Extractability is the new content challenge, affecting every stage from briefing to publication.
AI platforms like Gemini limit approximately 380 words for query grounding, making it crucial for me to adapt.
The extraction data reveals:
The once high-traffic “ultimate guides” now stand in the way of effective AI visibility.

What steps into this void is a new, challenging form of content—where every sentence must pull its own weight by clearly stating entities, relationships, conditions, or citable claims.
Dig deeper: How to write for AI search: A playbook for machine-readable content
The “padlock principle” is now my guide, turning search from keyword chasing to addressing specific problems for specific people.

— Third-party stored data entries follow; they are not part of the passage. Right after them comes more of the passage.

Lemma handle_ping_behaviour_witness :
  pings (handle_ping (new_ping (flags_from Syn) 9) demo_busy).2 = pings demo_busy ∧
  ((Ok () : Res io.ErrorKind unit) = Ok () →
   wire (world (handle_ping (new_ping (flags_from Syn) 9) demo_busy).2) ++
     write_pending_frames (handle_ping (new_ping (flags_from Syn) 9) demo_busy).2 =
   wire (world demo_busy) ++ write_pending_frames demo_busy ++ [new_ping (flags_from Ack) 9]).
Proof.
  apply (handle_ping_behaviour (new_ping (flags_from Syn) 9) demo_busy); [reflexivity|].
  vm_compute. reflexivity.
Defined.

Lemma keep_alive_behaviour_witness :
  (∃ i at_, pings demo_busy !! i = Some at_ ∧ TIMEOUT < 5 - at_) ∧
    (Ok () : Res io.ErrorKind unit) = Err io.TimedOut ∧ (keep_alive 5 demo_busy).2 = demo_busy ∨
  (∀ i at_, pings demo_busy !! i = Some at_ → 5 - at_ ≤ TIMEOUT) ∧
  ((Ok () : Res io.ErrorKind unit) = Ok () →
    ping_id (keep_alive 5 demo_busy).2 = u32_add (ping_id demo_busy) 1 ∧
    pings (keep_alive 5 demo_busy).2 = <[ping_id (keep_alive 5 demo_busy).2 := 5]> (pings demo_busy) ∧
    wire (world (keep_alive 5 demo_busy).2) ++ write_pending_frames (keep_alive 5 demo_busy).2 =
    wire (world demo_busy) ++ write_pending_frames demo_busy ++
      [new_ping (flags_from Syn) (ping_id (keep_alive 5 demo_busy).2)]).
Proof. apply keep_alive_behaviour; [reflexivity|vm_compute; reflexivity]. Defined.

Lemma go_away_ends_session_witness :
  is_dead (handle_go_away (new_go_away InternalError) demo_busy).2 = true ∧
  (poll_next (set_world (dw_set_ticks 1 (world demo_leaving)) demo_leaving)).1 = Ok (Ready None).
Proof.
  split.
  - apply (proj1 (go_away_ends_session demo_busy) (new_go_away InternalError)).
    vm_compute. reflexivity.
  - apply (proj2 (go_away_ends_session (set_world (dw_set_ticks 1 (world demo_leaving)) demo_leaving))
      () () (dw_set_ticks 0 (world demo_leaving))); reflexivity.
Defined.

My content became more like solutions than broad categories.
For instance, a car insurance page now targets new drivers under 25, declined by standard insurers, turning from general to particular needs.

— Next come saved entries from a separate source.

Lemma do_send_b_ok sid msg p c t :
  is_u64 (state (inner c)) → senders c !! sid = Some (mkSenderInner t false) → is_open (state_of c) = true →
  num_messages (state_of c) < MAX_CAPACITY →
  ∃ c', do_send_b sid msg p c = (Ok (), c') ∧ sent_ok c c' sid t msg p.
Proof.
  intros Hu Hs Ho Hn. assert (MAX_CAPACITY = 2 ^ 63 - 1) as HM by done.
  pose proof (decode_num_range _ Hu) as Hr.
  set (st := mkState true (num_messages (state_of c) + 1)).
  assert (decode_state (encode_state st) = st) as Hst by (apply state_decode_encode; subst st; simpl; unfold state_of in *; lia).
  set (c1 := with_inner (set_state (encode_state st)) c).
  assert (inc_num_messages (E:=TrySendError T) c = (Ok (Some (num_messages st)), c1)) as Hinc.
  { rw /inc_num_messages /mbind /M_bind /gets /=. rw /state_of in Ho Hn.
    rw Ho /=. case: Z.ltb_spec; [|lia]. done. }
  rw /do_send_b /mbind /M_bind Hinc /gets /when /sent_ok. simpl.
  destruct (buffer (inner c) <? num_messages (state_of c) + 1).
  - rw /park /self /mbind /M_bind /gets /= Hs /=.
    destruct (aw_wake (recv_task (inner c))) as [w a] eqn:Hw.
    pose proof (aw_wake_spec (recv_task (inner c))) as [Hw1 _]. rw Hw /= in Hw1. subst w.
    destruct p; eexists; (split; [rw /queue_push_and_signal /recv_wake /modify /mbind /M_bind /c1 /= Hw; reflexivity|]);
    split_and!; rw /state_of /= ?Hst //=;
      try (by intros []; rw ?app_nil_r); try (intros w ->; set_solver);
      rw ?lookup_insert_eq ?lookup_alter_eq ?Hs //.
  - destruct (aw_wake (recv_task (inner c))) as [w a] eqn:Hw.
    pose proof (aw_wake_spec (recv_task (inner c))) as [Hw1 _]. rw Hw /= in Hw1. subst w.
    destruct p; eexists; (split; [rw /queue_push_and_signal /recv_wake /modify /mbind /M_bind /c1 /= Hw; reflexivity|]);
    split_and!; rw /state_of /= ?Hst //=;
      try (by intros []; rw ?app_nil_r); try (intros w ->; set_solver).
Qed.

(** [try_send] and [try_quick_send] on every branch: a parked sender gets
    its message back with [Full]; on a closed channel the message comes back
    with [Disconnected]; in both cases the channel is unchanged. Otherwise
    (short of [2^63 - 1] messages, where the assertion fires) the message is
    appended to the queue of its priority, the count grows by one, a
    registered receiver is woken, and the sender is parked exactly when the
    count now exceeds the buffer. *)
Theorem try_send_behaviour (c : Chan T A) (sid : nat) snd tk (msg : T) (p : Priority) :
  is_u64 (state (inner c)) → senders c !! sid = Some snd → tasks c !! sender_task snd = Some tk →
  let '(r, c') := sender_try_send sid msg p c in
  if maybe_parked snd && is_parked tk then
    r = Err (mkTrySendError (mkSendError Full) msg) ∧ inner c' = inner c
  else if negb (is_open (state_of c)) then
    r = Err (mkTrySendError (mkSendError Disconnected) msg) ∧ inner c' = inner c
  else if num_messages (state_of c) <? MAX_CAPACITY then
    r = Ok () ∧ sent_ok c c' sid (sender_task snd) msg p
  else r = Panic.
Proof.
  intros Hu Hs Ht. rw /sender_try_send /mbind /M_bind (poll_unparked_eq _ _ _ snd tk) //.
  assert (∃ c1, (if maybe_parked snd then
      if is_parked tk then (Ok Pending, with_tasks <[sender_task snd := mkSenderTask None (is_parked tk)]> c)
      else (Ok (Ready ()), with_senders (alter (λ x, mkSenderInner (sender_task x) false) sid) c)
    else (Ok (Ready ()), c)) =
    (Ok (if maybe_parked snd && is_parked tk then Pending else Ready ()) : Res (TrySendError T) _, c1) ∧
    inner c1 = inner c ∧ woken c1 = woken c ∧
    (maybe_parked snd && is_parked tk = false →
     tasks c1 = tasks c ∧ senders c1 !! sid = Some (mkSenderInner (sender_task snd) false)))
    as (c1 & -> & Hin & Hwk & H1).
  { destruct (maybe_parked snd) eqn:Hm; [destruct (is_parked tk)|]; eexists; split_and!; try done.
    - intros _. split; [done|]. by rw /= lookup_alter_eq Hs.
    - intros _. split; [done|]. rw Hs. by destruct snd; simpl in *; subst. }
  assert (state_of c1 = state_of c) as Hst by (by rw /state_of Hin).
  destruct (maybe_parked snd && is_parked tk); simpl; [done|].
  destruct (H1 eq_refl) as [Htk Hs1]. destruct (is_open (state_of c)) eqn:Ho; simpl; last first.
  { rw /do_send_b /mbind /M_bind /inc_num_messages /mbind /M_bind /gets /=.
    rw /state_of -Hin in Ho. by rw Ho. }
  case: Z.ltb_spec => Hn.
  - destruct (do_send_b_ok sid msg p c1 (sender_task snd)) as (c' & -> & Hok); try (by rw ?Hst ?Hin).
    split; [done|]. move: Hok. rw /sent_ok Hst Hin Htk.
    assert (∀ p', queue_of p' c1 = queue_of p' c) as Hq by (by intros []; rw /= Hin).
    intros (? & Hqs & ? & ?). split_and!; try done. intros p'. by rw Hqs Hq.
  - rw /do_send_b /mbind /M_bind /inc_num_messages /mbind /M_bind /gets /=.
    rw /state_of -Hin in Ho Hn. rw Ho /=. case: Z.ltb_spec; [lia|done].
Qed.
End system.

(** ** Concrete runs *)

Definition demo_chan (buf : Z) : Chan nat (option Waker) :=
  mkChan (mkInner buf INIT_STATE [] [] [] 1 None)
    {[0%nat := SenderTask_new]} {[0%nat := mkSenderInner 0 false]} true [].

Breaking from tradition, each content piece now aims to solve a defined user problem. With AI’s impact on SEO, I’ve embraced strategic shifts to make my content more credible and logically structured.
Here are the three strategic rewrites I apply for effective problem-first positioning:

Recognizing target limitations adds credibility to my service offerings, contrasting the generalized advice typically available for free.
The content landscape has radically shifted from information archives to pieces serving individual, extraction-friendly sentences. My approach leverages structured, meaning-rich content that AI systems can confidently source.
Building an LLM-friendly foundation involves familiarizing myself with semantic triples, because AI judges content with a retrieval efficiency that applies across various format types.
So, whether I’m crafting a blog or a product description, explicit headings signal relevance, boosting my content’s retrieval likelihood by 17.54%.
Adopting the citation-bait formula, I begin each paragraph with a direct declarative opening, followed by trimmed-down contextualization and structured evidence—ensuring the content is both extractable and engaging.
In pursuing content harmony between machine readability and human interest, I capitalize on the AI inverted pyramid approach. By positioning narrative transitions after structured answers, I balance AI efficiency with engaging storytelling.
Every part of my content creation—from heading formulation to section structuring—serves a dual purpose: making content AI-retrievable while nurturing human trust and engagement. I constantly refine this synergy, ensuring each piece of content wholly aligns with emerging AI standards.
Ultimately, I strive for a content strategy that doesn’t yet exist, one that will meet evolving needs by balancing the semantic precision AI demands with the rich narratives only human creativity can offer.
Inspired by this post on Search Engine Land.